WOKEISM AT ITS WORSE! Now Wanting to Lose Weight And Look Healthy Instead of Being Obese And Unhealthy, According to an Obese White Woman by the Name of Virginia Sole-Smith, is the Result of SLAVERY AND WHITE SUPREMACY. Smith, Author of “Fat Talk,” Claims People’s Desire to be Slim Stems From the End of Slavery as White Americans Sought Other Ways to “Demonize Black and Brown Bodies.” It is Also the Result of the Patriarchy, Which is Another WOKE Slap at Men And Male Leadership in the Family And Society. Most Black People Are Laughing at This, Wishing Some WOKE People Would Stop Trying to Help Black People if They Are Going to Say Stupid Things Like This. Daniel Whyte III, President of Gospel Light Society International, Says Being Fat or Obese Does Not Come From Slavery, White Supremacy, or The Patriarchy; it Comes From Black And White Americans Committing The Sin of Gluttony, Not Practicing Self-Control, and Not Exercising.
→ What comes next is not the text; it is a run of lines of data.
Lemma get_multiple_orders_needs_orders_witness :
  (get_multiple_orders orders_path reports_unknown helpers.to_snake_case
     refusing_relayer unhandled_client default_query (World [] [])).1
  = Raise (KeyError "orders").
Proof.
  rewrite (get_multiple_orders_needs_orders orders_path
             helpers.to_snake_case refusing_relayer reports_unknown
             unhandled_client default_query
             "https://api3.loopring.io" "/api/v3/orders" error_response
             (World [] []));
    first [reflexivity | by left
          | apply (bool_decide_unpack _); vm_compute; exact I].
Defined.

Lemma get_multiple_orders_one_Order_per_entry_witness :
  ∃ o p,
    construct Order (Order_init helpers.to_snake_case) full_order = Ok o ∧
    construct Order (Order_init helpers.to_snake_case) partial_order = Ok p ∧
    (get_multiple_orders orders_path no_errors helpers.to_snake_case
       listing_relayer open_client default_query (World [] [])).1
    = Ok [o; p].
Proof.
  destruct (construct Order (Order_init helpers.to_snake_case) full_order)
    as [o|?] eqn:Ho; [|vm_compute in Ho; discriminate].
  destruct (construct Order (Order_init helpers.to_snake_case) partial_order)
    as [p|?] eqn:Hp; [|vm_compute in Hp; discriminate].
  exists o, p. split; [reflexivity|]. split; [reflexivity|].
  apply (get_multiple_orders_one_Order_per_entry orders_path
           helpers.to_snake_case listing_relayer no_errors open_client
           default_query "https://api3.loopring.io" "/api/v3/orders"
           [("totalNum", JInt 2);
            ("orders", JList [JObject full_order; JObject partial_order])]
           [JObject full_order; JObject partial_order] [o; p] (World [] []));
    try reflexivity.
  - by right.
  - repeat constructor; eexists; (split; [reflexivity|]); assumption.
Defined.

Lemma get_relayer_timestamp_returns_the_field_witness :
  get_relayer_timestamp time_path no_errors clock_relayer open_client []
  = (Ok (JInt 1700000000000),
     [Request (JStr "https://api3.loopring.io/api/v3/timestamp") [] []]) ∧
  get_relayer_timestamp time_path reports_unknown refusing_relayer
    unhandled_client []
  = (Raise (KeyError "timestamp"),
     [Request (JStr "https://api3.loopring.io/api/v3/timestamp") [] []]).
Proof.
  split.
  - apply (get_relayer_timestamp_returns_the_field time_path clock_relayer
             no_errors open_client "https://api3.loopring.io"
             "/api/v3/timestamp" [("timestamp", JInt 1700000000000)] []);
      first [reflexivity | by right].
  - destruct (get_relayer_timestamp_returns_the_field time_path
                refusing_relayer reports_unknown unhandled_client
                "https://api3.loopring.io" "/api/v3/timestamp"
                error_response [] eq_refl eq_refl eq_refl eq_refl
                (or_introl eq_refl)) as [Hrun Hmissing].
    rewrite Hrun, Hmissing; [reflexivity|].
    apply (bool_decide_unpack _). vm_compute. exact I.
Defined.

End client_more_examples.
(** ** Package [fmt]

    [%d] is computed; the rendering of a [float64] by the verb [%.1f]
    belongs to the Go library and is a parameter of the embedding. *)

Module fmt.

Class Float1 : Type := { f1 : float -> string }.

(** [fmt.Sprintf("%d", n)]. *)
Definition d (n : Z) : string := NilZero.string_of_int (Z.to_int n).

(** [num / den] rounded to the nearest integer, ties to even, for
    positive [num] and [den]. *)
Definition roundHalfEven (num den : Z) : Z :=
  let q := num / den in
  let r := num mod den in
  if 2 * r <? den then q
  else if den <? 2 * r then q + 1
  else if Z.even q then q else q + 1.

(** An implementation of the verb, for running the functions on
    examples: the decimal expansion of the float, correctly rounded to
    one digit after the point. *)
Definition fixed1 (f : float) : string :=
  match Prim2SF f with
  | S754_nan => "NaN"
  | S754_infinity s => if s then "-Inf" else "+Inf"
  | S754_zero s => if s then "-0.0" else "0.0"
  | S754_finite s m e =>
      let tenths :=
        if 0 <=? e then Z.pos m * 10 * 2 ^ e
        else roundHalfEven (Z.pos m * 10) (2 ^ (- e)) in
      ((if s then "-" else "")
       ++ d (tenths / 10) ++ "." ++ d (tenths mod 10))%string
  end.

Definition fixed : Float1 := {| f1 := fixed1 |}.

End fmt.

(** ** Comparator ([internal/har/comparator.go]) *)

Module MetricDifference.
(** [Values] holds [interface{}] values, all of them strings. *)
Record t := mk { Name : string;
                 Values : list string;
                 Changes : list string;
                 Improvements : list bool }.
End MetricDifference.

Module ComparisonSummary.
Record t := mk { BetterCount : Z;
                 WorseCount : Z;
                 UnchangedCount : Z;
                 TotalMetrics : Z }.

Definition zero : t := mk 0 0 0 0.
End ComparisonSummary.

Module Comparison.
Record t := mk { Files : list string;
                 Metrics : list Metrics.t;
                 Differences : list MetricDifference.t;
                 Summary : ComparisonSummary.t }.
End Comparison.

Module Comparator.

Import GoInt.
Local Open Scope string_scope.

(** The slice [metrics] holds pointers, none of them [nil]: the callers
    fill it with results of [CalculateMetrics]. *)
Record t := mk { files : list string; metrics : list Metrics.t }.

Definition NewComparator (files : list string) (metrics : list Metrics.t) : t :=
  mk files metrics.

(** Extractor functions *)
Definition extractPageLoadTime (m : Metrics.t) : float := Metrics.PageLoadTime m.
Definition extractTTFB (m : Metrics.t) : float := Metrics.TTFB m.
Definition extractDNSTime (m : Metrics.t) : float := Metrics.DNSTime m.
Definition extractConnectTime (m : Metrics.t) : float := Metrics.ConnectTime m.
Definition extractSSLTime (m : Metrics.t) : float := Metrics.SSLTime m.
Definition extractTotalRequests (m : Metrics.t) : Z := Metrics.TotalRequests m.
Definition extractErrorRequests (m : Metrics.t) : Z := Metrics.ErrorRequests m.
Definition extractThirdPartyRequests (m : Metrics.t) : Z :=
  Metrics.ThirdPartyRequests m.
Definition extractCacheHitRatio (m : Metrics.t) : float := Metrics.CacheHitRatio m.
Definition extractTotalSize (m : Metrics.t) : Z := Metrics.TotalSize m.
Period!
- A guest on NPR’s Fresh Air said aversion to fatness stems from the end of slavery
- Virginia Sole-Smith wants to end the negative connotations of fatness
- She is the author of the new book ‘Fat Talk: Parenting in the Age of Diet Culture’
A guest on NPR’s show Fresh Air promoted the idea that the desire to be thin stems from white supremacy while discussing how parents should communicate weight with their children.
Journalist Virginia Sole-Smith appeared on the show on Tuesday to discuss her new book Fat Talk: Parenting in the Age of Diet Culture which includes the theory that fatphobia can be traced back to the end of slavery in the US.
Her argument is that when slavery was abolished and African Americans started gaining rights, white supremacists sought to maintain old inequalities by demonizing black bodies and glamorizing thinness.

‘This is really about maintaining systems of white supremacy and patriarchy,’ she said on the show.
‘The chronic experience of weight stigma… is similar to the research we see on chronic experiences of racism or other forms of bias,’ Sole-Smith said.
Sole-Smith also cited the work of Sabrina Strings, and her recent book Fearing the Black Body. Strings argues that the modern aversion to being fat has nothing to do with health but is instead a way of using weight to perpetuate racism and classism.
‘Her research talks about how, as slavery ended, Black people gained rights, obviously, white supremacy is trying to maintain the power structure,’ said Sole-Smith.
‘So celebrating a thin white body as the ideal body is a way to “other” and demonize Black and brown bodies, bigger bodies, anyone who doesn’t fit into that norm,’ she added.
Sole-Smith proposes that toxic American attitudes around weight can be combated by encouraging parents to normalize fatness.
She identifies as ‘small fat’ herself and advocated making the term neutral as opposed to derogatory as a way to ‘take all the power out of the word’.
‘We make it something that can’t be weaponized against us, and that really is the first step towards starting to dismantle anti-fat bias,’ she added.
Last year TIME magazine experienced backlash after it published an article exploring a similar theme – claiming that the act of exercising was a form of white supremacy.
The piece, titled ‘The White Supremacist Origins of Exercise,’ put forward the idea that exercise was a pastime started in the early 1900s by white Americans who sought to strengthen their race amid increasing immigration and the abolition of slavery.